(* ===== verification/SecretStores.v ===== *)
(** * The secret manager in use, and the cloud stores behind it

    The constructors of [secret_manager_aws.go], [_gcp.go] and [_azure.go], and
    the managers they make put in place of the remote store that [SecretManager]
    leaves open.  What [SecretManager] proves of any store then holds of these, in
    terms of what the cloud itself answered. *)

From S2P Require Import Prelude Json Storage World AppError Agent Vault SecretManager RemoteSecrets.
From S2P Require SetupSample.

(** ** The process-wide secret manager

    The rest of [internal/platform/config/secret_manager.go]: the package
    variable [activeSecretManager], its initialization, the exported loads that
    go through it, and the text accessor of a provider.  Before the first
    initialization every load fails; afterwards which provider is configured
    makes no difference to the value of a secret it holds. *)

(** The package variables: [activeSecretManager] ([None] is nil) and
    [SecretProvider]. *)
Record SecretState := { ss_active : option SecretManager; ss_provider : string }.

Section Access.
Context {T : GoText} {K : SecretKit} (Getenv : string -> string).

Definition initSecretManager (prefix : string) (s : SecretState) : result string () * SecretState :=
  match newSecretManager Getenv (ss_provider s) prefix with
  | Err e => (Err e, s)
  | Ok sm => (Ok (), {| ss_active := Some sm; ss_provider := ss_provider s |})
  end.

Definition notInitialized : string :=
  "secret manager not initialized; ensure initSecretManager is called first".

Definition LoadSecret (s : SecretState) (key : string) : result string string :=
  match ss_active s with
  | None => Err notInitialized
  | Some sm => loadSecret Getenv sm (ss_provider s) key
  end.
Definition LoadSecretOptional (s : SecretState) (key : string) : result string string :=
  match ss_active s with
  | None => Err notInitialized
  | Some sm => loadSecretOptional Getenv sm key
  end.
(** [string(data)] of the bytes; [string(nil)] is empty. *)
Definition LoadSecretString (s : SecretState) (key : string) : result string string :=
  data ← LoadSecret s key; Ok data.
Definition LoadSecretStringOptional (s : SecretState) (key : string) : result string string :=
  data ← LoadSecretOptional s key; Ok data.

(** The text accessor: only the file provider trims. *)
Definition GetSecretString (sm : SecretManager) (attempt : nat) (key : string) : result secret_err string :=
  match sm with
  | FileProvider basePath => data ← file_GetSecret basePath key; Ok (TrimSpace data)
  | _ => data ← GetSecret Getenv sm attempt key; Ok data
  end.

(** ** The variable *)

(** Nothing can be loaded before the first initialization; one that succeeds
    installs the configured provider, and one that fails leaves the manager of
    before, so that the secrets it serves stay available. *)
Theorem secret_manager_installed prefix s key :
  match initSecretManager prefix s with
  | (Ok _, s') => exists sm, newSecretManager Getenv (ss_provider s) prefix = Ok sm
      /\ LoadSecret s' key = loadSecret Getenv sm (ss_provider s) key
      /\ LoadSecretOptional s' key = loadSecretOptional Getenv sm key
  | (Err _, s') => LoadSecret s' key = LoadSecret s key /\ LoadSecretOptional s' key = LoadSecretOptional s key
  end
  /\ (ss_active s = None ->
      LoadSecretString s key = Err notInitialized /\ LoadSecretStringOptional s key = Err notInitialized).
Proof.
  unfold initSecretManager, LoadSecretString, LoadSecretStringOptional, LoadSecret, LoadSecretOptional.
  split; [|by intros ->]. destruct (newSecretManager _ _ _) as [sm|e]; [|done]. by exists sm.
Qed.

(** ** Providers are interchangeable *)

Lemma resolve_first sm key raw : GetSecret Getenv sm 1 key = Ok raw ->
  resolveSecret Getenv sm key = Ok (Some (raw, sourceProvider)).
Proof. intros H. unfold resolveSecret, fetchFromProvider. cbn [fetch_loop]. by rewrite H. Qed.

(** Two providers that hold the same secret, up to white space around it, serve
    the same value: one written with [echo] to a file has the newline stripped,
    and an encoded one is decoded, wherever it is stored.  The same goes for the
    name of the provider, which only errors mention. *)
Theorem providers_interchangeable sm sm' p p' key raw raw' :
  GetSecret Getenv sm 1 key = Ok raw -> GetSecret Getenv sm' 1 key = Ok raw' ->
  TrimSpace raw = TrimSpace raw' ->
  loadSecret Getenv sm p key = loadSecret Getenv sm' p' key
  /\ loadSecretOptional Getenv sm key = loadSecretOptional Getenv sm' key.
Proof.
  intros H H' Ht. unfold loadSecret, loadSecretOptional.
  rewrite (resolve_first _ _ _ H), (resolve_first _ _ _ H').
  cbn. unfold normalizeSecret. by rewrite Ht.
Qed.
End Access.

(** A secret in the environment and the same one, with a newline, in a file. *)
Definition both_places : SecretKit := {|
  os_ReadSecret _ := FileData ("base64:aGk=" +:+ String "010" EmptyString)%string;
  url_Parse _ := Err "no URL"%string; base64_Decode _ := Ok "hi"%string;
  newRemote _ _ := Err "no store"%string |}.

Lemma providers_interchangeable_witness :
  @loadSecret SetupSample.install_text both_places (fun _ => "base64:aGk=") EnvProvider "env" "HMAC_SECRET_KEY"
  = @loadSecret SetupSample.install_text both_places (fun _ => "base64:aGk=") (FileProvider "/run/secrets") "file"
      "HMAC_SECRET_KEY".
Proof.
  exact (proj1 (@providers_interchangeable SetupSample.install_text both_places (fun _ => "base64:aGk="%string)
    EnvProvider (FileProvider "/run/secrets") "env" "file" "HMAC_SECRET_KEY" _ _ eq_refl eq_refl eq_refl)).
Defined.

(** ** The cloud stores *)

(** The SDKs: loading a configuration or creating a client may fail; a client
    answers the n-th call. *)
Class CloudSdk := {
  aws_LoadDefaultConfig : string -> option string;
  aws_GetSecretValue : nat -> string -> result store_err (option string * option string);
  ssm_GetParameter : nat -> string -> result store_err (option (option string));
  gcp_NewClient : option string;
  gcp_AccessSecretVersion : nat -> string -> result store_err (option string);
  azure_NewDefaultAzureCredential : option string;
  azure_NewClient : string -> option string;
  azure_Get : nat -> string -> result store_err (option string);
}.

Definition store : Type := nat -> string -> result secret_err string.

Section Constructors.
Context {T : GoText} {C : CloudSdk}.

Definition newAWSSecretsManager (region prefix : string) : result string store :=
  match aws_LoadDefaultConfig region with
  | Some err => Err ("AWS Secrets Manager: failed to load AWS config: " +:+ err)%string
  | None => Ok (fun n => aws_GetSecret prefix (aws_GetSecretValue n))
  end.

Definition newAWSSSMSecretManager (region prefix : string) : result string store :=
  match aws_LoadDefaultConfig region with
  | Some err => Err ("AWS SSM: failed to load AWS config: " +:+ err)%string
  | None => Ok (fun n => ssm_GetSecret prefix (ssm_GetParameter n))
  end.

Definition newGCPSecretManager (projectID : string) : result string store :=
  match gcp_NewClient with
  | Some err => Err ("GCP Secret Manager: failed to create client: " +:+ err)%string
  | None => Ok (fun n => gcp_GetSecret projectID (gcp_AccessSecretVersion n))
  end.

Definition newAzureClient (vaultURL : string) : result string () :=
  match azure_NewDefaultAzureCredential with
  | Some err => Err ("azure key vault: failed to obtain credentials: " +:+ err)%string
  | None =>
      match azure_NewClient vaultURL with
      | Some err => Err ("azure key vault: failed to create client for " +:+ fmt_q vaultURL +:+ ": " +:+ err)%string
      | None => Ok ()
      end
  end.
Definition newAzureKeyVaultManager (vaultURL : string) : result string store :=
  newAzureClient vaultURL ;; Ok (fun n => azure_GetSecret (azure_Get n)).

(** The constructor each provider's arm of [newSecretManager] calls; Vault's
    manager has a state of its own and is given. *)
Definition cloud_newRemote (vault : list string -> result string store) (provider : string) (args : list string)
    : result string store :=
  match args with
  | [region; prefix] =>
      if str_eqb provider "aws_secrets" then newAWSSecretsManager region prefix
      else if str_eqb provider "aws_ssm" then newAWSSSMSecretManager region prefix
      else Err "unreachable"%string
  | [arg] =>
      if str_eqb provider "gcp" then newGCPSecretManager arg
      else if str_eqb provider "azure_kv" then newAzureKeyVaultManager arg
      else Err "unreachable"%string
  | _ => vault args
  end.

(** The kit of [SecretManager] with the cloud in place of its remote stores. *)
Definition cloud_kit (K : SecretKit) (vault : list string -> result string store) : SecretKit := {|
  os_ReadSecret := @os_ReadSecret K; url_Parse := @url_Parse K; base64_Decode := @base64_Decode K;
  newRemote := cloud_newRemote vault |}.
End Constructors.

(** ** What the cloud answered *)

(** The n-th call for [key] found the cloud saying that there is no such secret. *)
Definition cloud_absent {T : GoText} {C : CloudSdk} (provider prefix arg key : string) (n : nat) : Prop :=
  match provider with
  | "aws_secrets" => exists e, aws_GetSecretValue n (aws_secretID prefix key) = Err e /\ se_absent e = true
  | "aws_ssm" => (exists e, ssm_GetParameter n (ssm_paramPath prefix key) = Err e /\ se_absent e = true)
                 \/ ssm_GetParameter n (ssm_paramPath prefix key) = Ok None
  | "gcp" => (exists e, gcp_AccessSecretVersion n (gcp_secretVersion arg key) = Err e /\ se_absent e = true)
             \/ gcp_AccessSecretVersion n (gcp_secretVersion arg key) = Ok None
  | "azure_kv" => (exists e, azure_Get n (azure_secretName key) = Err e /\ se_absent e = true)
                  \/ azure_Get n (azure_secretName key) = Ok None
  | _ => False
  end%string.

Section Honest.
Context {T : GoText} {C : CloudSdk} (K : SecretKit) (vault : list string -> result string store).
Context (Getenv : string -> string).

(** The manager a cloud provider is given, and its argument. *)
Lemma cloud_manager provider prefix sm :
  provider ∈ ["aws_secrets"; "aws_ssm"; "gcp"; "azure_kv"]%string ->
  @newSecretManager T (cloud_kit K vault) Getenv provider prefix = Ok sm ->
  exists arg get, sm = RemoteProvider get
    /\ forall n key m, get n key = Err (SecretNotFound m) -> cloud_absent provider prefix arg key n.
Proof.
  intros Hp. repeat (apply elem_of_cons in Hp as [->|Hp]); [..|by apply elem_of_nil in Hp];
    unfold newSecretManager; cbn; unfold newAWSSecretsManager, newAWSSSMSecretManager, newGCPSecretManager,
    newAzureKeyVaultManager, newAzureClient.
  - destruct (aws_LoadDefaultConfig _); [done|]. intros [= <-]. exists ""%string. eexists. split; [done|].
    intros n key m. unfold aws_GetSecret. destruct (aws_GetSecretValue _ _) as [[[]]|e] eqn:E;
      try done; [by destruct o|]. destruct (se_absent e) eqn:Ea; [|done]. intros _. exists e. by split.
  - destruct (aws_LoadDefaultConfig _); [done|]. intros [= <-]. exists ""%string. eexists. split; [done|].
    intros n key m. unfold ssm_GetSecret. destruct (ssm_GetParameter _ _) as [[[]|]|e] eqn:E; try done.
    + intros _. by right.
    + destruct (se_absent e) eqn:Ea; [|done]. intros _. left. exists e. by split.
  - destruct (GetEnv Getenv "GCP_PROJECT_ID") as [arg|]; [|done]. cbn. unfold newGCPSecretManager.
    destruct gcp_NewClient; [done|]. intros [= <-]. exists arg. eexists. split; [done|].
    intros n key m. unfold gcp_GetSecret. destruct (gcp_AccessSecretVersion _ _) as [[]|e] eqn:E; try done.
    + intros _. by right.
    + destruct (se_absent e) eqn:Ea; [|done]. intros _. left. exists e. by split.
  - destruct (GetEnv Getenv "AZURE_KEYVAULT_URL") as [arg|]; [|done]. cbn.
    unfold newAzureKeyVaultManager, newAzureClient. destruct azure_NewDefaultAzureCredential; [done|].
    destruct (azure_NewClient arg); [done|]. intros [= <-]. exists arg. eexists. split; [done|].
    intros n key m. unfold azure_GetSecret. destruct (azure_Get _ _) as [[]|e] eqn:E; try done.
    + intros _. by right.
    + destruct (se_absent e) eqn:Ea; [|done]. intros _. left. exists e. by split.
Qed.

(** A cloud that is down, throttles or denies access is never taken for a cloud
    that has no such secret: a secret is read as unset, or the environment stands
    in for it, only when one of the at most three calls was answered with the
    store's own word that it does not exist. *)
Theorem cloud_outage_never_absent provider prefix sm key :
  provider ∈ ["aws_secrets"; "aws_ssm"; "gcp"; "azure_kv"]%string ->
  @newSecretManager T (cloud_kit K vault) Getenv provider prefix = Ok sm ->
  match @resolveSecret T (cloud_kit K vault) Getenv sm key with
  | Ok None | Ok (Some (_, sourceEnvFall)) =>
      exists arg n, (1 <= n <= 3)%nat /\ cloud_absent provider prefix arg key n
  | Ok (Some (_, sourceProvider)) | Err _ => True
  end.
Proof.
  intros Hp Hsm. destruct (cloud_manager _ _ _ Hp Hsm) as (arg & get & -> & Habs).
  pose proof (@fetch_loop_spec T (cloud_kit K vault) Getenv (RemoteProvider get) key 2 1) as H.
  unfold resolveSecret, fetchFromProvider.
  destruct (@fetch_loop _ _ _ _ _ _ _) as [r calls]. destruct H as (H1 & _ & H3). cbn [fst].
  destruct r as [raw|[m|m]]; [done| |done]. cbn in H3.
  assert (Hex : exists arg n, (1 <= n <= 3)%nat /\ cloud_absent provider prefix arg key n)
    by (exists arg, calls; split; [lia|by eapply Habs]).
  repeat case_match; done.
Qed.
End Honest.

######

INSTRUCTIONS FOR THE TASK
Return, exactly, the lines from the first line of the records above to the line containing "go through it, and", both included.

SOLUTION FOR THIS EXERCISE
(* ===== verification/SecretStores.v ===== *)
(** * The secret manager in use, and the cloud stores behind it

    The constructors of [secret_manager_aws.go], [_gcp.go] and [_azure.go], and
    the managers they make put in place of the remote store that [SecretManager]
    leaves open.  What [SecretManager] proves of any store then holds of these, in
    terms of what the cloud itself answered. *)

From S2P Require Import Prelude Json Storage World AppError Agent Vault SecretManager RemoteSecrets.
From S2P Require SetupSample.

(** ** The process-wide secret manager

    The rest of [internal/platform/config/secret_manager.go]: the package
    variable [activeSecretManager], its initialization, the exported loads that
    go through it, and the text accessor of a provider.  Before the first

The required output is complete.